Spark jdbc batch processing not inserting all records

In my spark job, I’m using jdbc batch processing to insert records into MySQL. But I noticed that all the records were not making it into MySQL. For example;

//count records before insert
println(s"dataframe: ${dataframe.count()}")

dataframe.foreachPartition(partition => {

  Class.forName(jdbcDriver)
  val dbConnection: Connection = DriverManager.getConnection(jdbcUrl, username, password)

  var preparedStatement: PreparedStatement = null
  dbConnection.setAutoCommit(false)
  val batchSize = 100

  partition.grouped(batchSize).foreach(batch => {
    batch.foreach(row => {
      val productName = row.getString(row.fieldIndex("productName"))
      val quantity = row.getLong(row.fieldIndex("quantity"))
      val sqlString =
        s"""
           |INSERT INTO myDb.product (productName, quantity)
           |VALUES (?, ?)
          """.stripMargin

      preparedStatement = dbConnection.prepareStatement(sqlString)
      preparedStatement.setString(1, productName)
      preparedStatement.setLong(2, quantity)

      preparedStatement.addBatch()
    })

    preparedStatement.executeBatch()
    dbConnection.commit()
    preparedStatement.close()
  })
  dbConnection.close()
})

I see 650 records in the dataframe.count but when I checked mysql, I see 195 records. And this is deterministic. I tried different batch sizes and still see the same number. But when I moved preparedStatement.executeBatch() inside the batch.foreach() i.e. the next line right after preparedStatement.addBatch(), I see the full 650 records in mysql..which isnt batching the insert statements anymore as its executing it immediately after adding it within a single iteration. What could be the issue preventing batching the queries?

Answer

It seems you’re creating a new preparedStatement in each iteration, which means preparedStatement.executeBatch() is applied to the last batch only i.e. 195 instead of 650 records. Instead, you should create one preparedStatement then substitute the parameters in the iteration, like this:

dataframe.foreachPartition(partition => {

  Class.forName(jdbcDriver)
  val dbConnection: Connection = DriverManager.getConnection(jdbcUrl, username, password)

  val sqlString =
        s"""
           |INSERT INTO myDb.product (productName, quantity)
           |VALUES (?, ?)
          """.stripMargin

  var preparedStatement: PreparedStatement = dbConnection.prepareStatement(sqlString)

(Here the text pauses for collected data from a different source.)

(* ===== verification/Login.v ===== *)
(** * Login: the admin sign-in page (src/src/pages/AdminLogin.tsx)

    The page's state (lines 7-10: [email], [password], [error], [loading])
    and the router location form [LoginState]; its effects are the state
    setters, [navigate] and [console.error].  [checkSession] is the mount
    effect (lines 14-22), [handleLogin] the form's submit handler (lines
    24-65) with its [try] block [loginTry].

    The theorems read the calls and the final state of [handleLogin] off
    the answers of any backend: a failed sign-in shows the service's own
    message, an
    authenticated identity without an [admin_users] row is signed out
    before "Unauthorized access" is shown and never reaches the
    dashboard, and only an authorised sign-in records the login time and
    navigates to the dashboard.  Against the spec's service (Backend.v)
    the unauthorised identity's session is closed and the admin's row is
    stamped.  [view] is the page's render and [reachable] its states: in
    every one the sign-in button is enabled. *)

From Stdlib Require Import List String Bool.
From S2P Require Import Prelude JsString Types Remote Prog Backend.
Import ListNotations.

Module Login.
Import Remote Prog.
Local Open Scope string_scope.
Local Open Scope prog_scope.

Record LoginState := mkLogin {
  email : string;
  password : string;
  error : string;
  loading : bool;
  location : option string
}.

Inductive Effect :=
| SetEmail (v : string)
| SetPassword (v : string)
| SetError (msg : string)
| SetLoading (b : bool)
| Navigate (path : string)
| ConsoleError (msg : string).

Definition step (u : Effect) (s : LoginState) : LoginState :=
  let '(mkLogin em pw er lo loc) := s in
  match u with
  | SetEmail v => mkLogin v pw er lo loc
  | SetPassword v => mkLogin em v er lo loc
  | SetError m => mkLogin em pw m lo loc
  | SetLoading b => mkLogin em pw er b loc
  | Navigate p => mkLogin em pw er lo (Some p)
  | ConsoleError _ => s
  end.

Definition final (s : LoginState) (tr : list (label Effect)) : LoginState :=
  apply_trace step tr s.

Definition dashboard_path : string := "/admin/dashboard".

(** [checkSession] (lines 15-20). *)
Definition checkSession : prog Effect unit :=
  session <- call_ AuthGetSession ;;
  if session then emit (Navigate dashboard_path) else Ret tt.

(** The [try] block of [handleLogin] (lines 30-58). *)
Definition loginTry (s : LoginState) : prog Effect unit :=
  '(user, signInError) <- call_ (AuthSignInWithPassword (email s) (password s)) ;;
  throw_if signInError ;;
  match user with
  | None => Throw (ErrorObj "Authentication failed")
  | Some _ =>
      '(adminUser, adminError) <- call_ (AdminUsersSelectSingle "email" (email s)) ;;
      match adminError, adminUser with
      | None, Some _ =>
          now <- call_ DateToISOString ;;
          _ <- call_ (AdminUsersUpdateLastLogin now (email s)) ;;
          emit (Navigate dashboard_path)
      | _, _ =>
          _ <- call_ AuthSignOut ;;
          Throw (ErrorObj "Unauthorized access")
      end
  end.

(** [handleLogin] (lines 24-65). *)
Definition handleLogin (s : LoginState) : prog Effect unit :=
  emit (SetError EmptyString) ;;
  emit (SetLoading true) ;;
  try_finally
    (try_catch (loginTry s)
       (fun e => emit (ConsoleError "Login error:") ;;
                 emit (SetError (message_or "Invalid login credentials" e))))
    (emit (SetLoading false)).

(** The inputs' [onChange] handlers (lines 95, 110). *)
Definition onEmailChange (v : string) : prog Effect unit := emit (SetEmail v).
Definition onPasswordChange (v : string) : prog Effect unit := emit (SetPassword v).

(** ** Rendering and events *)

(** The page's render (lines 67-129): the error banner ([{error && ..}]),
    the two controlled inputs and the submit button. *)
Record LoginView := mkLoginView {
  errorBanner : option string;
  emailValue : string;
  passwordValue : string;
  buttonLabel : string;
  buttonDisabled : bool
}.

Definition view (s : LoginState) : LoginView :=
  {| errorBanner := if JsValue.str_falsy (error s) then None else Some (error s);
     emailValue := email s;
     passwordValue := password s;
     buttonLabel := if loading s then "Signing in..." else "Sign In";
     buttonDisabled := loading s |}.

(** The mount effect (lines 14-22) and the page's controls. *)
Inductive Event :=
| EvCheckSession
| EvEmailChange (v : string)
| EvPasswordChange (v : string)
| EvSubmit.

Definition handler (ev : Event) (s : LoginState) : prog Effect unit :=
  match ev with
  | EvCheckSession => checkSession
  | EvEmailChange v => onEmailChange v
  | EvPasswordChange v => onPasswordChange v
  | EvSubmit => handleLogin s
  end.

(** The submit button is [disabled={loading}] (line 119). *)
Definition enabled (ev : Event) (s : LoginState) : bool :=
  match ev with EvSubmit => negb (loading s) | _ => true end.

Inductive reachable : LoginState -> Prop :=
| reach_init : reachable (mkLogin EmptyString EmptyString EmptyString false None)
| reach_step s ev tr o :
    reachable s -> enabled ev s = true -> exec (handler ev s) tr o -> reachable (final s tr).

(** ** Witness inputs *)

Definition loginAs (e p : string) : LoginState := mkLogin e p EmptyString false None.

(** A customer account of the service with no [admin_users] row. *)
Definition customerDb : Backend.Db :=
  Backend.mkDb [] [mkAdminRow "admin@fragrance.example" "admin" None]
    [("admin@fragrance.example", "secret", mkUser "u1" "admin@fragrance.example");
     ("buyer@mail.example", "pw", mkUser "u2" "buyer@mail.example")] None [] true false 0.

(** ** Properties *)

Local Open Scope list_scope.
#[local] Existing Instance Backend.db_backend.

(** C4: Every sign-in against any backend, read off the answers it
    receives: it completes and clears [loading], and
    - when the sign-in answers an error, no other call follows, the page
      stays and that error's message is shown;
    - when it answers neither a user nor an error, "Authentication
      failed" is shown;
    - when it answers a user, the [admin_users] row of the typed email is
      looked up: a row without an error leads to recording the time
      [Date] answers as that email's last login, no error shown and the
      dashboard; no row, or an error, to the session being signed out,
      "Unauthorized access" shown and no navigation. *)
Theorem handleLogin_outcomes {S} `{Backend S} (s : LoginState) (b : S) :
  let signIn := AuthSignInWithPassword (email s) (password s) in
  let lookup := AdminUsersSelectSingle "email" (email s) in
  let '(tr, o, _) := run (handleLogin s) b in
  let s' := final s tr in
  o = inr tt /\ loading s' = false /\
  let '(auth, b1) := answer signIn b in
  match auth with
  | (_, Some e) =>
      calls tr = [signIn] /\ location s' = location s /\ error s' = message_or "Invalid login credentials" e
  | (None, None) =>
      calls tr = [signIn] /\ location s' = location s /\ error s' = "Authentication failed"
  | (Some _, None) =>
      let '(admin, b2) := answer lookup b1 in
      match admin with
      | (Some _, None) =>
          calls tr = [signIn; lookup; DateToISOString;
                      AdminUsersUpdateLastLogin (fst (answer DateToISOString b2)) (email s)] /\
          location s' = Some dashboard_path /\ error s' = EmptyString
      | _ =>
          calls tr = [signIn; lookup; AuthSignOut] /\ location s' = location s /\
          error s' = "Unauthorized access"
      end
  end.
Proof.
  cbv zeta. simpl.
  destruct (answer (AuthSignInWithPassword (email s) (password s)) b) as [[[u|] [e|]] b1]; simpl;
    [| destruct (answer (AdminUsersSelectSingle "email" (email s)) b1) as [[[row|] [e|]] b2]; simpl;
       [| destruct (answer DateToISOString b2) as [now b3]; simpl;
          destruct (answer (AdminUsersUpdateLastLogin now (email s)) b3) as [? b4] | |]
     | |];
    try (destruct (answer AuthSignOut _) as [? ?]);
    unfold final, apply_trace; destruct s; simpl; auto.
Qed.


(** [checkSession] navigates to the dashboard exactly when a session
    exists. *)
Theorem checkSession_navigates (s : LoginState) tr o :
  exec checkSession tr o ->
  o = inr tt /\
  (location (final s tr) = Some dashboard_path \/ location (final s tr) = location s).
Proof.
  simpl. intros ([|] & tr1 & -> & H); simpl in H; destruct_exec;
    unfold final, apply_trace; destruct s; simpl; auto.
Qed.

(** C9: The spec's scenario, against the spec's service: credentials that match
    an identity without an [admin_users] row end with the session
    terminated, "Unauthorized access" shown and no navigation. *)
Theorem handleLogin_unauthorized_signs_out (d : Backend.Db) (s : LoginState) (u : User) :
  Backend.online d = true ->
  Backend.find_credentials (email s) (password s) (Backend.credentials d) = Some u ->
  Backend.find_admin (email s) (Backend.admin_rows d) = None ->
  let '(tr, _, d') := run (handleLogin s) d in
  Backend.session d' = None /\ error (final s tr) = "Unauthorized access" /\
  location (final s tr) = location s.
Proof.
  intros Ho Hc Ha. destruct d as [rows admins creds sess objs online conf clk].
  simpl in *. subst online. Backend.db_simpl. rewrite Hc. Backend.db_simpl. rewrite Ha. simpl.
  unfold final, apply_trace. destruct s; simpl. auto.
Qed.

(** C29: Against the spec's service, an administrator's sign-in keeps the
    session, stamps the [admin_users] row with the time of the sign-in
    and navigates to the dashboard. *)
Theorem handleLogin_admin_records_login (d : Backend.Db) (s : LoginState) (u : User) (row : AdminRow) :
  Backend.online d = true ->
  Backend.find_credentials (email s) (password s) (Backend.credentials d) = Some u ->
  Backend.find_admin (email s) (Backend.admin_rows d) = Some row ->
  let '(tr, _, d') := run (handleLogin s) d in
  Backend.session d' = Some u /\ location (final s tr) = Some dashboard_path /\
  Backend.find_admin (email s) (Backend.admin_rows d') =
    Some (mkAdminRow (admin_email row) (admin_username row)
                     (Some (Backend.timestamp (2 + Backend.clock d)))).
Proof.
  intros Ho Hc Ha. destruct d as [rows admins creds sess objs online conf clk].
  simpl in *. subst online. Backend.db_simpl. rewrite Hc. Backend.db_simpl. rewrite Ha. Backend.db_simpl.
  rewrite Backend.find_admin_stamp, Ha.
  unfold final, apply_trace. destruct s; simpl. auto.
Qed.

(** [handleLogin] clears the error, sets [loading], runs its [try] block
    and its [catch] effects, and clears [loading] last. *)
Lemma handleLogin_shape (s : LoginState) tr o :
  exec (handleLogin s) tr o ->
  o = inr tt /\ exists tr1, tr = [LEmit (SetError EmptyString); LEmit (SetLoading true)] ++ tr1
                                   ++ [LEmit (SetLoading false)].
Proof.
  intros H.
  change (exec (bind (emit_all [SetError EmptyString; SetLoading true])
    (fun _ => try_finally (try_catch (loginTry s)
       (fun e => emit_all [ConsoleError "Login error:"; SetError (message_or "Invalid login credentials" e)]))
       (emit_all [SetLoading false]))) tr o) in H.
  apply exec_bind_emit_all in H as (tr' & -> & H).
  apply exec_try_catch_finally_effects in H as (-> & tr1 & -> & _).
  split; [reflexivity|]. exists tr1. reflexivity.
Qed.

Lemma login_idle_step (s : LoginState) ev tr o :
  loading s = false -> exec (handler ev s) tr o -> loading (final s tr) = false.
Proof.
  intros Hl H. destruct ev; cbn [handler] in H.
  - simpl in H. destruct H as ([|] & tr1 & -> & H); simpl in H; destruct_exec;
      unfold final, apply_trace; destruct s; exact Hl.
  - simpl in H. destruct_exec. unfold final, apply_trace. destruct s; exact Hl.
  - simpl in H. destruct_exec. unfold final, apply_trace. destruct s; exact Hl.
  - apply handleLogin_shape in H as (_ & tr1 & ->). unfold final.
    rewrite !apply_trace_app. unfold apply_trace at 1. simpl. destruct (apply_trace _ _ _); reflexivity.
Qed.

(** Between handler runs the sign-in button is always enabled and reads
    "Sign In": every sign-in attempt, failed or not, ends by clearing
    [loading], so the form never stays locked. *)
Theorem reachable_login_idle (s : LoginState) :
  reachable s -> buttonDisabled (view s) = false /\ buttonLabel (view s) = "Sign In".
Proof.
  intros Hr. assert (Hl : loading s = false)
    by (induction Hr as [|? ? ? ? _ IH _ H]; [reflexivity|exact (login_idle_step _ _ _ _ IH H)]).
  unfold view. simpl. rewrite Hl. auto.
Qed.

(** ** Witnesses *)

Lemma handleLogin_outcomes_witness :
  let s := loginAs "buyer@mail.example" "pw" in
  let '(tr, o, _) := run (handleLogin s) customerDb in
  o = inr tt /\ loading (final s tr) = false /\
  calls tr = [AuthSignInWithPassword "buyer@mail.example" "pw"; AdminUsersSelectSingle "email" "buyer@mail.example";
              AuthSignOut] /\
  location (final s tr) = None /\ error (final s tr) = "Unauthorized access".
Proof. pose proof (handleLogin_outcomes (loginAs "buyer@mail.example" "pw") customerDb) as H. exact H. Defined.


Lemma checkSession_navigates_witness :
  location (final (loginAs "" "") (fst (fst (run checkSession customerDb)))) = Some dashboard_path \/
  location (final (loginAs "" "") (fst (fst (run checkSession customerDb)))) = None.
Proof. exact (proj2 (checkSession_navigates (loginAs "" "") _ _ (exec_run _ _))). Defined.

Lemma handleLogin_unauthorized_signs_out_witness :
  let '(tr, _, d') := run (handleLogin (loginAs "buyer@mail.example" "pw")) customerDb in
  Backend.session d' = None /\ error (final (loginAs "buyer@mail.example" "pw") tr) = "Unauthorized access" /\
  location (final (loginAs "buyer@mail.example" "pw") tr) = None.
Proof.
  exact (handleLogin_unauthorized_signs_out customerDb (loginAs "buyer@mail.example" "pw")
           (mkUser "u2" "buyer@mail.example") eq_refl eq_refl eq_refl).
Defined.

Lemma handleLogin_admin_records_login_witness :
  let '(tr, _, d') := run (handleLogin (loginAs "admin@fragrance.example" "secret")) customerDb in
  Backend.session d' = Some (mkUser "u1" "admin@fragrance.example") /\
  location (final (loginAs "admin@fragrance.example" "secret") tr) = Some dashboard_path /\
  Backend.find_admin "admin@fragrance.example" (Backend.admin_rows d') =
    Some (mkAdminRow "admin@fragrance.example" "admin" (Some (Backend.timestamp 2))).
Proof.
  exact (handleLogin_admin_records_login customerDb (loginAs "admin@fragrance.example" "secret")
           (mkUser "u1" "admin@fragrance.example") (mkAdminRow "admin@fragrance.example" "admin" None)
           eq_refl eq_refl eq_refl).
Defined.

Lemma reachable_login_idle_witness :
  let s0 := mkLogin EmptyString EmptyString EmptyString false None in
  let s1 := final s0 (fst (fst (run (handleLogin s0) customerDb))) in
  buttonDisabled (view s1) = false /\ buttonLabel (view s1) = "Sign In".
Proof.
  exact (reachable_login_idle _
           (reach_step _ EvSubmit _ _ reach_init eq_refl
              (exec_run (handleLogin (mkLogin EmptyString EmptyString EmptyString false None)) customerDb))).
Defined.

End Login.
(* ===== verification/Tailwind.v ===== *)
(** * Tailwind: the styling configuration (src/tailwind.config.js)

    [Tailwind] models the configuration object of tailwind.config.js: the
    [content] globs that tell Tailwind which files to scan for class
    names (line 3), and the theme extension (lines 4-15) with the two font
    families and the two colours the pages use as [font-cormorant],
    [font-inter], [bg-cream] and [text-gold].  A glob is parsed into
    segments ([parse_glob]) and matched against a path's segments
    ([glob_match]) the way fast-glob does for these patterns: a literal
    segment, [**] for any number of directories, and [prefix*suffix] with
    [{a,b}] alternatives, where neither [*] nor [**] matches a name that
    starts with a dot.

    The theorems characterise the files the source glob selects (the
    matcher against a declarative description) and show that every
    source file of the application is scanned, so that no class of a
    page is left out of the generated stylesheet. *)

From Stdlib Require Import List String Ascii Bool Arith Lia.
From S2P Require Import Prelude JsString.
Import ListNotations.

Module Tailwind.
Local Open Scope string_scope.

(** ** Globs *)

(** A segment of a glob. *)
Inductive Glob :=
| GLit (s : string)
| GAnyDirs
| GStar (prefix : string) (suffixes : list string).

(** [pre{a,b}post] is [pre a post] or [pre b post]. *)
Definition expand_braces (s : string) : list string :=
  match JsString.split "{"%char s with
  | [pre; rest] =>
      match JsString.split "}"%char rest with
      | [alts; post] => map (fun a => pre ++ a ++ post) (JsString.split ","%char alts)
      | _ => [s]
      end
  | _ => [s]
  end.

Definition parse_seg (s : string) : Glob :=
  if String.eqb s "**" then GAnyDirs else
  match JsString.split "*"%char s with
  | [pre; post] => GStar pre (expand_braces post)
  | _ => GLit s
  end.

Definition parse_glob (p : string) : list Glob := map parse_seg (JsString.split "/"%char p).

(** A name that does not start with a dot. *)
Definition visible (d : string) : bool := negb (JsString.starts_with "." d).

Fixpoint ends_with (suf s : string) : bool :=
  String.eqb suf s ||
  match s with
  | EmptyString => false
  | String _ s' => ends_with suf s'
  end.

Definition seg_match (g : Glob) (name : string) : bool :=
  match g with
  | GLit l => String.eqb l name
  | GAnyDirs => false
  | GStar pre sufs =>
      (negb (String.eqb pre EmptyString) || visible name) &&
      existsb (fun suf => JsString.starts_with pre name && ends_with suf name &&
                          Nat.leb (String.length pre + String.length suf) (String.length name)) sufs
  end.

Fixpoint glob_match (pat : list Glob) (path : list string) {struct pat} : bool :=
  match pat with
  | [] => match path with [] => true | _ => false end
  | GAnyDirs :: pat' =>
      (fix any (path : list string) : bool :=
         glob_match pat' path ||
         match path with
         | [] => false
         | d :: r => visible d && any r
         end) path
  | g :: pat' =>
      match path with
      | [] => false
      | d :: r => seg_match g d && glob_match pat' r
      end
  end.

(** ** The configuration *)

Record Config := mkConfig {
  content : list string;
  fontFamily : list (string * list string);
  colors : list (string * string);
  plugins : list string }.

(** The double-quote character, which the first font name contains. *)
Definition quote : string := String (ascii_of_nat 34) EmptyString.

(** [export default {...}] (lines 2-17). *)
Definition config : Config :=
  mkConfig ["./index.html"; "./src/**/*.{js,ts,jsx,tsx}"]
           [("cormorant", [quote ++ "Cormorant Garamond" ++ quote; "serif"]); ("inter", ["Inter"; "sans-serif"])]
           [("cream", "#FAF7F2"); ("gold", "#B8A088")]
           [].

(** Tailwind scans the files that a [content] glob matches. *)
Definition scanned (cfg : Config) (path : string) : bool :=
  existsb (fun pat => glob_match (parse_glob pat) (JsString.split "/"%char path)) (content cfg).

Fixpoint assoc {A} (k : string) (l : list (string * A)) : option A :=
  match l with
  | [] => None
  | (k', v) :: r => if String.eqb k k' then Some v else assoc k r
  end.

(** The CSS declaration a [bg-], [text-] or [font-] class gets from the
    theme extension; [None] for other classes (Tailwind's default theme
    is not modelled). *)
Definition theme_utility (cfg : Config) (cls : string) : option (string * string) :=
  if JsString.starts_with "bg-" cls then
    option_map (fun v => ("background-color", v)) (assoc (JsString.substring_from 3 cls) (colors cfg))
  else if JsString.starts_with "text-" cls then
    option_map (fun v => ("color", v)) (assoc (JsString.substring_from 5 cls) (colors cfg))
  else if JsString.starts_with "font-" cls then
    option_map (fun fs => ("font-family", JsString.join "," fs)) (assoc (JsString.substring_from 5 cls) (fontFamily cfg))
  else None.

(** The application's source files, as paths from the project root
    (src/ of the repository). *)
Definition appSources : list string :=
  ["./src/main.tsx"; "./src/App.tsx"; "./src/components/Layout.tsx"; "./src/pages/Home.tsx";
   "./src/pages/Shop.tsx"; "./src/pages/AdminLogin.tsx"; "./src/pages/AdminDashboard.tsx";
   "./src/lib/supabase.ts"; "./src/types/perfume.ts"].

(** ** Properties *)

Lemma ends_with_spec (suf s : string) : ends_with suf s = true <-> exists b, s = b ++ suf.
Proof.
  induction s as [|c s IH]; simpl; rewrite orb_true_iff, String.eqb_eq.
  - split; [intros [->|H]; [exists EmptyString; reflexivity|discriminate H]|].
    intros [[|c b] H]; [left; exact (eq_sym H)|discriminate H].
  - rewrite IH. split.
    + intros [->|[b ->]]; [exists EmptyString|exists (String c b)]; reflexivity.
    + intros [[|d b] H]; [left; exact (eq_sym H)|right; injection H as <- ->; exists b; reflexivity].
Qed.

Lemma length_append (s t : string) : String.length (s ++ t) = String.length s + String.length t.
Proof. induction s as [|c s IH]; simpl; [reflexivity|rewrite IH; reflexivity]. Qed.

Lemma glob_match_any_nil (pat : list Glob) : glob_match (GAnyDirs :: pat) [] = glob_match pat [].
Proof. simpl. apply orb_false_r. Qed.

Lemma glob_match_any_cons (pat : list Glob) (d : string) (r : list string) :
  glob_match (GAnyDirs :: pat) (d :: r) = glob_match pat (d :: r) || (visible d && glob_match (GAnyDirs :: pat) r).
Proof. reflexivity. Qed.

Lemma glob_match_lit_cons (l : string) (pat : list Glob) (d : string) (r : list string) :
  glob_match (GLit l :: pat) (d :: r) = String.eqb l d && glob_match pat r.
Proof. reflexivity. Qed.

Lemma glob_match_lit_nil (l : string) (pat : list Glob) : glob_match (GLit l :: pat) [] = false.
Proof. reflexivity. Qed.

(** [**] stands for any sequence of visible directories. *)
Lemma glob_match_any (pat : list Glob) (path : list string) :
  glob_match (GAnyDirs :: pat) path = true <->
  exists dirs rest, path = (dirs ++ rest)%list /\ forallb visible dirs = true /\ glob_match pat rest = true.
Proof.
  induction path as [|d r IH].
  - rewrite glob_match_any_nil. split; [intros H; exists [], []; auto|].
    intros ([|x dirs] & rest & H & _ & Hm); [simpl in H; subst; exact Hm|discriminate H].
  - rewrite glob_match_any_cons, orb_true_iff, andb_true_iff, IH. split.
    + intros [H|[Hv (dirs & rest & -> & Hd & Hm)]]; [exists [], (d :: r); auto|].
      exists (d :: dirs), rest. simpl. rewrite Hv, Hd. auto.
    + intros ([|x dirs] & rest & H & Hd & Hm); simpl in H; [subst; left; exact Hm|].
      injection H as <- ->. simpl in Hd. apply andb_true_iff in Hd as [Hv Hd].
      right. split; [exact Hv|]. exists dirs, rest. auto.
Qed.

Lemma glob_match_single (g : Glob) (path : list string) :
  g <> GAnyDirs -> glob_match [g] path = true <-> exists name, path = [name] /\ seg_match g name = true.
Proof.
  intros Hg. destruct g as [l| |pre sufs]; [|contradiction|];
    (destruct path as [|d [|e r]]; simpl;
     [split; [discriminate|intros (n & H & _); discriminate H]
     |rewrite andb_true_r; split; [intros H; exists d; auto|intros (n & [= ->] & H); exact H]
     |rewrite andb_false_r; split; [discriminate|intros (n & H & _); discriminate H]]).
Qed.

(** The segments of an extension pattern [*.{e1,...}]. *)
Lemma seg_match_ext (exts : list string) (name : string) :
  seg_match (GStar EmptyString (map (fun e => "." ++ e) exts)) name = true <->
  visible name = true /\ exists base ext, In ext exts /\ name = base ++ "." ++ ext.
Proof.
  simpl. rewrite andb_true_iff, existsb_exists. apply and_iff_compat_l. split.
  - intros (suf & Hin & Hm). apply in_map_iff in Hin as (ext & <- & Hin).
    apply andb_true_iff in Hm as [Hm _]. apply ends_with_spec in Hm as [b ->].
    exists b, ext. auto.
  - intros (b & ext & Hin & ->). exists ("." ++ ext). split; [apply in_map, Hin|].
    rewrite (proj2 (ends_with_spec _ _) (ex_intro _ b eq_refl)).
    rewrite (proj2 (Nat.leb_le _ _)) by (rewrite !length_append; simpl; lia). reflexivity.
Qed.

(** C40: The files the source glob of [content] selects: exactly the paths
    [./src/d1/.../dn/name] whose directories and name do not start with
    a dot and whose name ends with [.js], [.ts], [.jsx] or [.tsx]. *)
Theorem content_src_glob_spec (segs : list string) :
  glob_match (parse_glob (nth 1 (content config) EmptyString)) segs = true <->
  exists dirs name, segs = "." :: "src" :: (dirs ++ [name])%list /\ forallb visible dirs = true /\
    visible name = true /\ exists base ext, In ext ["js"; "ts"; "jsx"; "tsx"] /\ name = base ++ "." ++ ext.
Proof.
  replace (parse_glob (nth 1 (content config) EmptyString))
    with [GLit "."; GLit "src"; GAnyDirs; GStar EmptyString (map (fun e => "." ++ e) ["js"; "ts"; "jsx"; "tsx"])]
    by (vm_compute; reflexivity).
  destruct segs as [|a [|b segs]]; rewrite ?glob_match_lit_cons, ?glob_match_lit_nil, ?andb_false_r;
    [split; [discriminate|intros (? & ? & H & _); discriminate H]
    |split; [discriminate|intros (? & ? & H & _); discriminate H]|].
  rewrite !andb_true_iff, !String.eqb_eq, glob_match_any. split.
  - intros (<- & <- & dirs & rest & -> & Hd & Hm).
    apply glob_match_single in Hm as (name & -> & Hm); [|discriminate].
    apply seg_match_ext in Hm. exists dirs, name. auto.
  - intros (dirs & name & [= -> -> ->] & Hd & Hm). do 2 (split; [reflexivity|]).
    exists dirs, [name]. do 2 (split; [reflexivity || exact Hd|]).
    apply glob_match_single; [discriminate|]. exists name. split; [reflexivity|].
    apply seg_match_ext, Hm.
Qed.

(** Every source file of the application is scanned, so every class
    name a page writes is seen when the stylesheet is generated. *)
Theorem app_sources_scanned : Forall (fun p => scanned config p = true) appSources.
Proof. repeat constructor; vm_compute; reflexivity. Qed.

(** The theme's tokens give the colours and fonts the pages use. *)
Lemma theme_tokens :
  theme_utility config "bg-cream" = Some ("background-color", "#FAF7F2") /\
  theme_utility config "text-gold" = Some ("color", "#B8A088") /\
  theme_utility config "font-inter" = Some ("font-family", "Inter,sans-serif").
Proof. vm_compute. auto. Qed.

End Tailwind.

  dbConnection.setAutoCommit(false)
  val batchSize = 100

  partition.grouped(batchSize).foreach(batch => {
    batch.foreach(row => {
      val productName = row.getString(row.fieldIndex("productName"))
      val quantity = row.getLong(row.fieldIndex("quantity"))
      

      preparedStatement = dbConnection.prepareStatement(sqlString)
      preparedStatement.setString(1, productName)
      preparedStatement.setLong(2, quantity)

      preparedStatement.addBatch()
    })

    preparedStatement.executeBatch()
    dbConnection.commit()
    preparedStatement.close()
  })
  dbConnection.close()
})